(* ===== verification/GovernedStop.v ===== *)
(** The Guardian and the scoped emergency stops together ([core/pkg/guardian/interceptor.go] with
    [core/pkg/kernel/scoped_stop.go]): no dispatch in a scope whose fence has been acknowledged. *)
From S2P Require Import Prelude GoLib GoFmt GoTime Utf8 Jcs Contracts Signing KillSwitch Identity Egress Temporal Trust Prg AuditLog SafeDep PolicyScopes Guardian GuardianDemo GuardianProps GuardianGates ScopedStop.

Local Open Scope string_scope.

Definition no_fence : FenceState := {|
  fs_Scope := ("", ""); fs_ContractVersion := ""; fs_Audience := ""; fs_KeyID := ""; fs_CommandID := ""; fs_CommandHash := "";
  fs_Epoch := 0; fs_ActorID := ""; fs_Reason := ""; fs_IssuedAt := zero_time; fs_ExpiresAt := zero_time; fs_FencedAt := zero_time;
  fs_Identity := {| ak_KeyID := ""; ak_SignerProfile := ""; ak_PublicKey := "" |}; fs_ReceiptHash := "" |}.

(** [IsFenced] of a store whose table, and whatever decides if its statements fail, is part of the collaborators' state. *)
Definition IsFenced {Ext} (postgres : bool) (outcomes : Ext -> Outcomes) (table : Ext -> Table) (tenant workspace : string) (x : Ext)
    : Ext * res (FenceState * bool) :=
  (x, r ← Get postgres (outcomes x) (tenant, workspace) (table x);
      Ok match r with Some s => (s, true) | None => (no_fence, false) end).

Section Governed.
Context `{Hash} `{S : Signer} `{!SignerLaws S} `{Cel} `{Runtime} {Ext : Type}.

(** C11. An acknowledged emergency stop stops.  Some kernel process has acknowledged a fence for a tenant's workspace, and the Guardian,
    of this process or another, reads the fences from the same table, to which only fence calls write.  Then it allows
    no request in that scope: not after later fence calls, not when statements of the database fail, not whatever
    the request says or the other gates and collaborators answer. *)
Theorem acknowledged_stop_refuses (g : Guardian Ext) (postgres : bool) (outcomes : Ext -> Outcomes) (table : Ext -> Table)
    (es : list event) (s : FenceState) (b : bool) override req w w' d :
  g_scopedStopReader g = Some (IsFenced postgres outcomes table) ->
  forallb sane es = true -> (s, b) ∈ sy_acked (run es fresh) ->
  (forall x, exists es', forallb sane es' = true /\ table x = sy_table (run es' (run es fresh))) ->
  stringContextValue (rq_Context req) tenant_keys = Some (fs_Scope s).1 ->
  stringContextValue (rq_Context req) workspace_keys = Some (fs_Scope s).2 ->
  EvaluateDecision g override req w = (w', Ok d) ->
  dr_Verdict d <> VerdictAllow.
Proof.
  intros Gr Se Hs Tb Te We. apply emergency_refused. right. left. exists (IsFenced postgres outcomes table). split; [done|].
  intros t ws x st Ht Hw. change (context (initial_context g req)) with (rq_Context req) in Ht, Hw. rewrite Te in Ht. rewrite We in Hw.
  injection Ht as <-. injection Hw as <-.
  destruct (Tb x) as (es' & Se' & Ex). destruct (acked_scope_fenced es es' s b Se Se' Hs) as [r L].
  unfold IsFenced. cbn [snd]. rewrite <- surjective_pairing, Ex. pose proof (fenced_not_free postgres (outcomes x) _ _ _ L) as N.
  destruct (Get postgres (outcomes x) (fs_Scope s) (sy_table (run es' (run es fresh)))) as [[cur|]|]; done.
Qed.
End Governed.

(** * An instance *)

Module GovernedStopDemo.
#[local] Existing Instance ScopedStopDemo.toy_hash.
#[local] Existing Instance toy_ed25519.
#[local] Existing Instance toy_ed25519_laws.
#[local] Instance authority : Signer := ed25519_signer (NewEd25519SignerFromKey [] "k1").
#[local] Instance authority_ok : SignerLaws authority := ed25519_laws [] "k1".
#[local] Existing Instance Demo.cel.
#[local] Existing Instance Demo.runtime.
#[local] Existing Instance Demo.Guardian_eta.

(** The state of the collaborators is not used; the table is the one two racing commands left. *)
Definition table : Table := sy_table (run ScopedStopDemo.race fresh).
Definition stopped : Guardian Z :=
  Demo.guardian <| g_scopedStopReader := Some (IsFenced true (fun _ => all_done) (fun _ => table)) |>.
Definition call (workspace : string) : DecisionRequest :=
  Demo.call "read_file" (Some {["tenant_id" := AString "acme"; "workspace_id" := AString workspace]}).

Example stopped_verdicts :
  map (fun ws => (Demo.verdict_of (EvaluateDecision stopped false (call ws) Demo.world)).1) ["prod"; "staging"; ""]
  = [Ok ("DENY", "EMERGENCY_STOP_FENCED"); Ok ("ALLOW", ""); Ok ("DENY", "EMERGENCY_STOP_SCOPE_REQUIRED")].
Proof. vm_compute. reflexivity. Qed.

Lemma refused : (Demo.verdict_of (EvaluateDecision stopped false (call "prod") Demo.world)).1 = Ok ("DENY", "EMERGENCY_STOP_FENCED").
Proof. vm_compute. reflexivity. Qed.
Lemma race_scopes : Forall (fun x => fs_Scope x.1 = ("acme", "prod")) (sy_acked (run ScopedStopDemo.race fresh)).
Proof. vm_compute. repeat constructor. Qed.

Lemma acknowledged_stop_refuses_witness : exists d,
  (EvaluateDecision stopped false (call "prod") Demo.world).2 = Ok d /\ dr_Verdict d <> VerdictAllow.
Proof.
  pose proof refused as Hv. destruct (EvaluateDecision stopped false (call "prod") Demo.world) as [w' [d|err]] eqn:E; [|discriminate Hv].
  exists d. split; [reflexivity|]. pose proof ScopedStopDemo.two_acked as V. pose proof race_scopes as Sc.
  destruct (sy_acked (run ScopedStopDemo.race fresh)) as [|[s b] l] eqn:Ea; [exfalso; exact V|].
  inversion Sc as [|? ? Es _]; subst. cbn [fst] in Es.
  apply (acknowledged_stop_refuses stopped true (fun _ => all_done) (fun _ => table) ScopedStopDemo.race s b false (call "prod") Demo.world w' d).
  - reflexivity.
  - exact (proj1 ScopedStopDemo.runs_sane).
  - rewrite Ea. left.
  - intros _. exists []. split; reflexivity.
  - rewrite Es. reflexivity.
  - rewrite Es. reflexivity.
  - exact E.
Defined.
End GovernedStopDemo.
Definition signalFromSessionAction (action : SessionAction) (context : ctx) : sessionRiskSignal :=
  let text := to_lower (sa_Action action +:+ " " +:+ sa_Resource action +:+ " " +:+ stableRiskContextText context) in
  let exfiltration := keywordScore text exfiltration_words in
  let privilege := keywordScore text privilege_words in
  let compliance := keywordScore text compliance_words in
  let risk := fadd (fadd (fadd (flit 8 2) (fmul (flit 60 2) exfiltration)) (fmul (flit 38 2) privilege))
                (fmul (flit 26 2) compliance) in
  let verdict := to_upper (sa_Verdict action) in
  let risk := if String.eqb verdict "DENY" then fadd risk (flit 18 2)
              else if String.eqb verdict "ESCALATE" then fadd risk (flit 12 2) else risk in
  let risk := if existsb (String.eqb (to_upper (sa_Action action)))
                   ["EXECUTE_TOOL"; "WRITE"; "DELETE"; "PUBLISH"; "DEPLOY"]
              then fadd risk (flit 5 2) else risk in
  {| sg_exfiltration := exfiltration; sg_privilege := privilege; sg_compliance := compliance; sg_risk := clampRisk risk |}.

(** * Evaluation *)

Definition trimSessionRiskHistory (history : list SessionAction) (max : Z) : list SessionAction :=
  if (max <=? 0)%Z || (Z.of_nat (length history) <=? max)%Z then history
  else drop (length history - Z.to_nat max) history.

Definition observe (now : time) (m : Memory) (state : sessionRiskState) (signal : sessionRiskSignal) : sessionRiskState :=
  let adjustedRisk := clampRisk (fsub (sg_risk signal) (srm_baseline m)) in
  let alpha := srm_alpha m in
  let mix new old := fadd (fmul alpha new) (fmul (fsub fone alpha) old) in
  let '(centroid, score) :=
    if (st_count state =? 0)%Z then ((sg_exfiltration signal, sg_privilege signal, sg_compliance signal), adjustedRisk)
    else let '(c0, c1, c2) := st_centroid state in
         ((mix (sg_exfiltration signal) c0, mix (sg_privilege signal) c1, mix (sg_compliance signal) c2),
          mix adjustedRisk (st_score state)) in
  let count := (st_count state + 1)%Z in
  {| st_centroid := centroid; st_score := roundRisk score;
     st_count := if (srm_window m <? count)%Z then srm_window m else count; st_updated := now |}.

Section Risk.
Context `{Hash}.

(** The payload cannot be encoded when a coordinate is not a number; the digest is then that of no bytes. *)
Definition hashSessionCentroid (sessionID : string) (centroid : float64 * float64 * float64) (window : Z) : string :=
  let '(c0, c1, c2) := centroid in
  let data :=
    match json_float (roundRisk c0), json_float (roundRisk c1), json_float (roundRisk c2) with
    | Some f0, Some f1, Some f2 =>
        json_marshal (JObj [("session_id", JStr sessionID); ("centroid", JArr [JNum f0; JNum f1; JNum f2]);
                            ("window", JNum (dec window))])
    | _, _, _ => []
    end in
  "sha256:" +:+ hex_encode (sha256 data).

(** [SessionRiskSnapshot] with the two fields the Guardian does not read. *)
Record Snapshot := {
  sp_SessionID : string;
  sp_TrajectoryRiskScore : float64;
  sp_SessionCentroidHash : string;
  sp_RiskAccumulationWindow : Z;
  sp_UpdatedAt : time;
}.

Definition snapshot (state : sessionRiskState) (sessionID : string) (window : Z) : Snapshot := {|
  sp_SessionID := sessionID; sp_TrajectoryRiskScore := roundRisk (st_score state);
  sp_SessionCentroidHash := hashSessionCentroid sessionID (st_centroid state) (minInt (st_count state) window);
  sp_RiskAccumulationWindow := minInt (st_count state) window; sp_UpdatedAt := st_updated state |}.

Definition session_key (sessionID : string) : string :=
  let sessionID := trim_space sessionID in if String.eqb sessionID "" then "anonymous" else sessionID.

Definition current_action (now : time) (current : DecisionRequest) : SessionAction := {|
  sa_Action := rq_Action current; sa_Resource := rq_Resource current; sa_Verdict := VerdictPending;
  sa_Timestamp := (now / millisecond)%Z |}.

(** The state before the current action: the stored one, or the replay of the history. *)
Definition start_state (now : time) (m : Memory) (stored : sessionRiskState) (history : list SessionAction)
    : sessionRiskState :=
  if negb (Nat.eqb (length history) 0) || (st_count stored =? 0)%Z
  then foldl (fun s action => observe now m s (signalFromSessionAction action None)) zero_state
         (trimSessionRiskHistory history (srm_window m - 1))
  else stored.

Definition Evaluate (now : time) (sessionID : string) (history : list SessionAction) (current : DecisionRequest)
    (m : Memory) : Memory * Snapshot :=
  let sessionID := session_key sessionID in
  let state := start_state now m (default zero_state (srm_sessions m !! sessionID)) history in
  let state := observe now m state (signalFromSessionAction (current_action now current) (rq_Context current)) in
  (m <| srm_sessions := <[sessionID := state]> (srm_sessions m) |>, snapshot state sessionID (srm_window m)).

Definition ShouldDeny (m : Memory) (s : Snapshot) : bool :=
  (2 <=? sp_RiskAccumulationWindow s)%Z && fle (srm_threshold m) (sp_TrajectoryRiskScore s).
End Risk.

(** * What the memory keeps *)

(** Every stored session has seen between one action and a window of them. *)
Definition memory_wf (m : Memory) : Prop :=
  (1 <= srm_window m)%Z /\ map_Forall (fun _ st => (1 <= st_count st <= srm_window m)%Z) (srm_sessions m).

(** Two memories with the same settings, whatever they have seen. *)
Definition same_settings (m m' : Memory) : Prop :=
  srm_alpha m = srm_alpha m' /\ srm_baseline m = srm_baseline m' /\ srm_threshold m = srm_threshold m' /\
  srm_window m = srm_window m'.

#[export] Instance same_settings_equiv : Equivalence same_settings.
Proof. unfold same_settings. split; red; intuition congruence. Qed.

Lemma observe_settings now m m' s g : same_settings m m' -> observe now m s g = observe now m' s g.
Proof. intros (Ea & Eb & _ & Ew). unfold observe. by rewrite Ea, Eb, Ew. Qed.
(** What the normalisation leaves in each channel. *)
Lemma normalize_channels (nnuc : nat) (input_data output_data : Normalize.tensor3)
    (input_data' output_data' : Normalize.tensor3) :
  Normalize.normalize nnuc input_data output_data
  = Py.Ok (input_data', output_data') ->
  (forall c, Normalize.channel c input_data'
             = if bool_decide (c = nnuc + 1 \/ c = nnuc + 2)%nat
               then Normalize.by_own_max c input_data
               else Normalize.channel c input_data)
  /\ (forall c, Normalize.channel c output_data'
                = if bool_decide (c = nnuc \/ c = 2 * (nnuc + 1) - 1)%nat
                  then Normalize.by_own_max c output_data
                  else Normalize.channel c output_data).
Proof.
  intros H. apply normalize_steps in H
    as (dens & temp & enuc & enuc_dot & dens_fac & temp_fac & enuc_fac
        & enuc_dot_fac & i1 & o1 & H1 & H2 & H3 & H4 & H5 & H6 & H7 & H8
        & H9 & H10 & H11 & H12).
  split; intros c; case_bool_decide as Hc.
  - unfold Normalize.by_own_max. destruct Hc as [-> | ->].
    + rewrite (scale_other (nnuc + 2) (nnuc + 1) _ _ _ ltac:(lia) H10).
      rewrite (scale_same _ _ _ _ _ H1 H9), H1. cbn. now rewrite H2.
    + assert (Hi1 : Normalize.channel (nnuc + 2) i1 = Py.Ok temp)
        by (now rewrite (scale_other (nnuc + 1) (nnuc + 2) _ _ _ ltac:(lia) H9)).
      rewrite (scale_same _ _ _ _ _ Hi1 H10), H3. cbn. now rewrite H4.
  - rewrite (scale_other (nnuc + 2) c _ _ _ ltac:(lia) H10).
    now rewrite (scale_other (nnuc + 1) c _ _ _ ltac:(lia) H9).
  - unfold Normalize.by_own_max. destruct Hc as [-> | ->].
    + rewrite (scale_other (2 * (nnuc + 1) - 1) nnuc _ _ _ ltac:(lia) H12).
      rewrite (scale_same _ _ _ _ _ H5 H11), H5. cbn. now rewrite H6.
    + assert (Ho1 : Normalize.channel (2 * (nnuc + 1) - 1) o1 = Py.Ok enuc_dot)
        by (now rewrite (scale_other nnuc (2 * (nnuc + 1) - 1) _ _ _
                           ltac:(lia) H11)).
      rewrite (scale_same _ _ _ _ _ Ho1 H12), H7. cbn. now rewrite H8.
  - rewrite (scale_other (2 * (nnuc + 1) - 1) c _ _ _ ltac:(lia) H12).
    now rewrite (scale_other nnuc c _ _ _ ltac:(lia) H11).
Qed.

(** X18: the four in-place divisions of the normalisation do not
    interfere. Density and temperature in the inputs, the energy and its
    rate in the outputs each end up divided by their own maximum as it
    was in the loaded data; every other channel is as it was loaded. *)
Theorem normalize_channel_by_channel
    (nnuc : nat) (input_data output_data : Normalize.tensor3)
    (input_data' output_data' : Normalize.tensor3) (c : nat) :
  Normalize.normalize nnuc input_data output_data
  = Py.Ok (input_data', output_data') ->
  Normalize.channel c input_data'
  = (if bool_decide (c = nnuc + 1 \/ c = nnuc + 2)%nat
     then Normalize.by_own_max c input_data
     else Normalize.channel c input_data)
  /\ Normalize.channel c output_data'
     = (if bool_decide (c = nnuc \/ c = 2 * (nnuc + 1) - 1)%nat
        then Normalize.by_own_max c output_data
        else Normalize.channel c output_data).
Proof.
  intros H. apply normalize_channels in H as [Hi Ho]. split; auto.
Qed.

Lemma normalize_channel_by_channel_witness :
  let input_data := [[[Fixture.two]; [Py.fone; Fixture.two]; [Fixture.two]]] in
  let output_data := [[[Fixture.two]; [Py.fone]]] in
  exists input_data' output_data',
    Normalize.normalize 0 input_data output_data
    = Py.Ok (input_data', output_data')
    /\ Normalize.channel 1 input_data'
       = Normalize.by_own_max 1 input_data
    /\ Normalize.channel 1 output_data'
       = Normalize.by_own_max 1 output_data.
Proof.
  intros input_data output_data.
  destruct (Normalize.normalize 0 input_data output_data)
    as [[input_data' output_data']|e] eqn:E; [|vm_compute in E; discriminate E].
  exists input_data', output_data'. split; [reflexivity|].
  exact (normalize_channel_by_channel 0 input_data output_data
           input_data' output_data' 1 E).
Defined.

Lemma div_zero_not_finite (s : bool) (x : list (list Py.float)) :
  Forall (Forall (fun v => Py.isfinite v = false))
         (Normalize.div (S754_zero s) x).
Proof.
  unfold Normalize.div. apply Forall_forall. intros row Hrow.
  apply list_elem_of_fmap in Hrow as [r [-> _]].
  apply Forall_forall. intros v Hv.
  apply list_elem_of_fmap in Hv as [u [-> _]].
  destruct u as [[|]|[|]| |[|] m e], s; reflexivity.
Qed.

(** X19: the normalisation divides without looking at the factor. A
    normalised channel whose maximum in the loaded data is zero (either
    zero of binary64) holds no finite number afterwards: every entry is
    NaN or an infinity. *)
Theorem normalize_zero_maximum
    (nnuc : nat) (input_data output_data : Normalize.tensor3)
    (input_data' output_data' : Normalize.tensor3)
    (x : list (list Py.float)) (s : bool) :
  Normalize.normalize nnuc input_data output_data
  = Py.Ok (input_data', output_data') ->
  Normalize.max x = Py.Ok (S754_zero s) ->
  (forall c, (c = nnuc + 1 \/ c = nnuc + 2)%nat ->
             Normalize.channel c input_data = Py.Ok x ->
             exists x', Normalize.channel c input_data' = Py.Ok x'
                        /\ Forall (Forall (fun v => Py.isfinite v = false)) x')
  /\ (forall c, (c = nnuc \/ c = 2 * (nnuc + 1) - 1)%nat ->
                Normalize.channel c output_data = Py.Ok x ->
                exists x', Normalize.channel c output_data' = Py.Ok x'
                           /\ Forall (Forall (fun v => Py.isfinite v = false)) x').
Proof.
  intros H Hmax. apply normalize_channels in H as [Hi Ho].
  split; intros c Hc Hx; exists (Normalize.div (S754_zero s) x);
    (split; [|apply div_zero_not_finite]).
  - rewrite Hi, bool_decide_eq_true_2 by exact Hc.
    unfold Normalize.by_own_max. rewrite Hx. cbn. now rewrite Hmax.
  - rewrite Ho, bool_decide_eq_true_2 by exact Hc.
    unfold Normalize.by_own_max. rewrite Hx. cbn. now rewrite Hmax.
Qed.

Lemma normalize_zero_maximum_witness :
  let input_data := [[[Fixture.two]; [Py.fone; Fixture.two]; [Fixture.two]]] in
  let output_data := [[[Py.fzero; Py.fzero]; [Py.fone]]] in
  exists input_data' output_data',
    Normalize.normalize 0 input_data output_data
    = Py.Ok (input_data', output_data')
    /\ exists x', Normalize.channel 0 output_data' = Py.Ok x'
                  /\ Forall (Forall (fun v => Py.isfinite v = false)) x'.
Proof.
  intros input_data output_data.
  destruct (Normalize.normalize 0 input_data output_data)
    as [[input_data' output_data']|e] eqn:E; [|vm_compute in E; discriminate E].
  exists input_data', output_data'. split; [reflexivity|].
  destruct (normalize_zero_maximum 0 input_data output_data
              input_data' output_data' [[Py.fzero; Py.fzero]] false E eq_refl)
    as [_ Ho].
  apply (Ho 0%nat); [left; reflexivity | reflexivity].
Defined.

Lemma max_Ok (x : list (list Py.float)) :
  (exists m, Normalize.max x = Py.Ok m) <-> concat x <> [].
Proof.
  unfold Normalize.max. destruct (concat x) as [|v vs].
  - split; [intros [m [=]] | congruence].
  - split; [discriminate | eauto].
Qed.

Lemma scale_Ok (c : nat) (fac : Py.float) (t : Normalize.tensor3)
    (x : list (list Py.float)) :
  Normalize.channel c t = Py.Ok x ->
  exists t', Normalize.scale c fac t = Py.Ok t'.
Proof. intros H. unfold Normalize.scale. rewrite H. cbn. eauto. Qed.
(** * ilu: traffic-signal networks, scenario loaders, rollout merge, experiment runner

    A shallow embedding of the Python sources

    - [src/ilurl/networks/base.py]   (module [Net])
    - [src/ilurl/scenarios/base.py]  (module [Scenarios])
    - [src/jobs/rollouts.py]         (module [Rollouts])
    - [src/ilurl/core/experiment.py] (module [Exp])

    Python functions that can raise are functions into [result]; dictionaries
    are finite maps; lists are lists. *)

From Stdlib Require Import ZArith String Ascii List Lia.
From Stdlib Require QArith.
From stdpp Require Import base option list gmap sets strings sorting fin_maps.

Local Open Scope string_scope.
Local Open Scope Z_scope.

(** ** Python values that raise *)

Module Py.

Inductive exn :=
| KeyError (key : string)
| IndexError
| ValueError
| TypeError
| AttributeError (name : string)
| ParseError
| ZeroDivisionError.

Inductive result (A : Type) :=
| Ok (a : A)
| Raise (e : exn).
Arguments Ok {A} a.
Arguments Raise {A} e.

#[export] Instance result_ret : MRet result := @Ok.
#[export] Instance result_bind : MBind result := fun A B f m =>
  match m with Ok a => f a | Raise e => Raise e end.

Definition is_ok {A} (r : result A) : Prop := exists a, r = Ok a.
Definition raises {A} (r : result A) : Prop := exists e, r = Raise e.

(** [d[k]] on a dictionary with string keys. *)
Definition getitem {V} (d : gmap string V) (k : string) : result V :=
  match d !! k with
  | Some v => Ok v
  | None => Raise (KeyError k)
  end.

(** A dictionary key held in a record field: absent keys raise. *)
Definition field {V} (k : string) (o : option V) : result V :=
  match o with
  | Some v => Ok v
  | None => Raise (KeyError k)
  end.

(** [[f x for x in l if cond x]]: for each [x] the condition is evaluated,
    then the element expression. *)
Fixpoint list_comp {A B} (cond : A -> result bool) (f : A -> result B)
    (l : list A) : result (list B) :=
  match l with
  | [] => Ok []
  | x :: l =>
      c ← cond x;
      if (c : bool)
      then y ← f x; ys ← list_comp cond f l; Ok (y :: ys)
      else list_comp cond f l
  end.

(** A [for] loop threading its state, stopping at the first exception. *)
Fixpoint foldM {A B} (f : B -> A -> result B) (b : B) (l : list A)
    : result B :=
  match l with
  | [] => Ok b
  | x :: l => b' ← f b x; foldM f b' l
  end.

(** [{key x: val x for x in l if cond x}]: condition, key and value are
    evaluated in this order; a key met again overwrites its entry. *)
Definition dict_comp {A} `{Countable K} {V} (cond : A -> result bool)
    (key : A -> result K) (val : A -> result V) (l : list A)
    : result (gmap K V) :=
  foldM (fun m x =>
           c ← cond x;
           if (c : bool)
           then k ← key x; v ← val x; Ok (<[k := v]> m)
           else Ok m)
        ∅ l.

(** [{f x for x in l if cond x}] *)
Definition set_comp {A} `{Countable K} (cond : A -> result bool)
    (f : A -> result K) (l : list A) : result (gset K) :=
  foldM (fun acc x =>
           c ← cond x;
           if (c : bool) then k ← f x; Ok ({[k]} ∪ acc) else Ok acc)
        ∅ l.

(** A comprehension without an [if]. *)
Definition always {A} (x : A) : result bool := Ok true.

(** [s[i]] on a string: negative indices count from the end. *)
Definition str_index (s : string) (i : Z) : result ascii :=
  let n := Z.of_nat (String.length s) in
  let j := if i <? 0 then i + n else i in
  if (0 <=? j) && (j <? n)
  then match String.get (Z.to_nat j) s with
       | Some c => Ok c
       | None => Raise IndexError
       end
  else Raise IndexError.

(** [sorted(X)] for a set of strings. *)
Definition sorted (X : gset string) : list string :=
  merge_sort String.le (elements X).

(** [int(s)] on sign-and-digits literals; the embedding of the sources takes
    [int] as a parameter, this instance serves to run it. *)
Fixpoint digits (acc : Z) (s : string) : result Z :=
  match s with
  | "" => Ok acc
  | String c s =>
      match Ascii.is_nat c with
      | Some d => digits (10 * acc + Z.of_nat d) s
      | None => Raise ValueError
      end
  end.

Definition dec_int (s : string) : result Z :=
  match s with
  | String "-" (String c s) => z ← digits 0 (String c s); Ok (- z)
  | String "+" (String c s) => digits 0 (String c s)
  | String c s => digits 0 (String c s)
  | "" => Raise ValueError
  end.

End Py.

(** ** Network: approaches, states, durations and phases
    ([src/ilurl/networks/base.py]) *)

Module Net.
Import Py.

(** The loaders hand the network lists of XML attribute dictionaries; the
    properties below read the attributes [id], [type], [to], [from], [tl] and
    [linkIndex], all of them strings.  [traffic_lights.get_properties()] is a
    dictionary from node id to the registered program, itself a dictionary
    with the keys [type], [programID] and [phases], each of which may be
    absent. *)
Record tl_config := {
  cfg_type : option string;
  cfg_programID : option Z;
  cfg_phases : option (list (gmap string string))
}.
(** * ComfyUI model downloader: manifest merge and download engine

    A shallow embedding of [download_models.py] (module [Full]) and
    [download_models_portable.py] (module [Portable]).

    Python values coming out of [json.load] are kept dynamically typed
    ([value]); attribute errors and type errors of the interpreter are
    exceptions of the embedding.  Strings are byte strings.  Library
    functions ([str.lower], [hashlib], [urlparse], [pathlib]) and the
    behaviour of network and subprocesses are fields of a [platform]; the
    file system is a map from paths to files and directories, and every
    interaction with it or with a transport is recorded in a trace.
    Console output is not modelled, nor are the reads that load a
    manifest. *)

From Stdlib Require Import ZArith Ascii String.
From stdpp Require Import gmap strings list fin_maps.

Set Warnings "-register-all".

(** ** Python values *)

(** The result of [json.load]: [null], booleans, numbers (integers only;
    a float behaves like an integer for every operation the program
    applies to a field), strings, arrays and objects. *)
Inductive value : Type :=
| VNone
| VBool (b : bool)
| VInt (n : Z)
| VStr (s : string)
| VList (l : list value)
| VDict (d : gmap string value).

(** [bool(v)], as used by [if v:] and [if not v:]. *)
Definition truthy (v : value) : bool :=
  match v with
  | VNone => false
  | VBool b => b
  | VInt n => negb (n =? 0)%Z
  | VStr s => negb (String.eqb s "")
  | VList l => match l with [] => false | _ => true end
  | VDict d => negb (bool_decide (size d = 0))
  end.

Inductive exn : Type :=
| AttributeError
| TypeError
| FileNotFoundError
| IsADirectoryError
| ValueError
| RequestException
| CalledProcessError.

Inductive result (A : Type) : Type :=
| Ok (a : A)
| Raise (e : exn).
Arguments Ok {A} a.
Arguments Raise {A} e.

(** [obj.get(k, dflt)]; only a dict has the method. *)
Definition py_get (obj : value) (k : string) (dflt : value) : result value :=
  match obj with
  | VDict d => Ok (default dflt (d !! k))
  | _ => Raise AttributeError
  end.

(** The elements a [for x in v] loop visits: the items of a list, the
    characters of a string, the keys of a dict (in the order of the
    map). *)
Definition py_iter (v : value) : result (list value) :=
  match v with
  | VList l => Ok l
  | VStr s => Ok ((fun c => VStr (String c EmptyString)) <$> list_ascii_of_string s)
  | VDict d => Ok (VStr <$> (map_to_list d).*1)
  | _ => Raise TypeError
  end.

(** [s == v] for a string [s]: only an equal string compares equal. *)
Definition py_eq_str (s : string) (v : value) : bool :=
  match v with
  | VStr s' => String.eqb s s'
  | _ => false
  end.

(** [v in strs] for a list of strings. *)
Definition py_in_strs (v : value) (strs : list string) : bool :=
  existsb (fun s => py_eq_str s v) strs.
#####
▶ PROBLEM REQUIREMENTS: Each line above where the word "VList" occurs should be copied out.

▶ RESPONSE AREA:
| VList (l : list value)
  | VList l => match l with [] => false | _ => true end
  | VList l => Ok l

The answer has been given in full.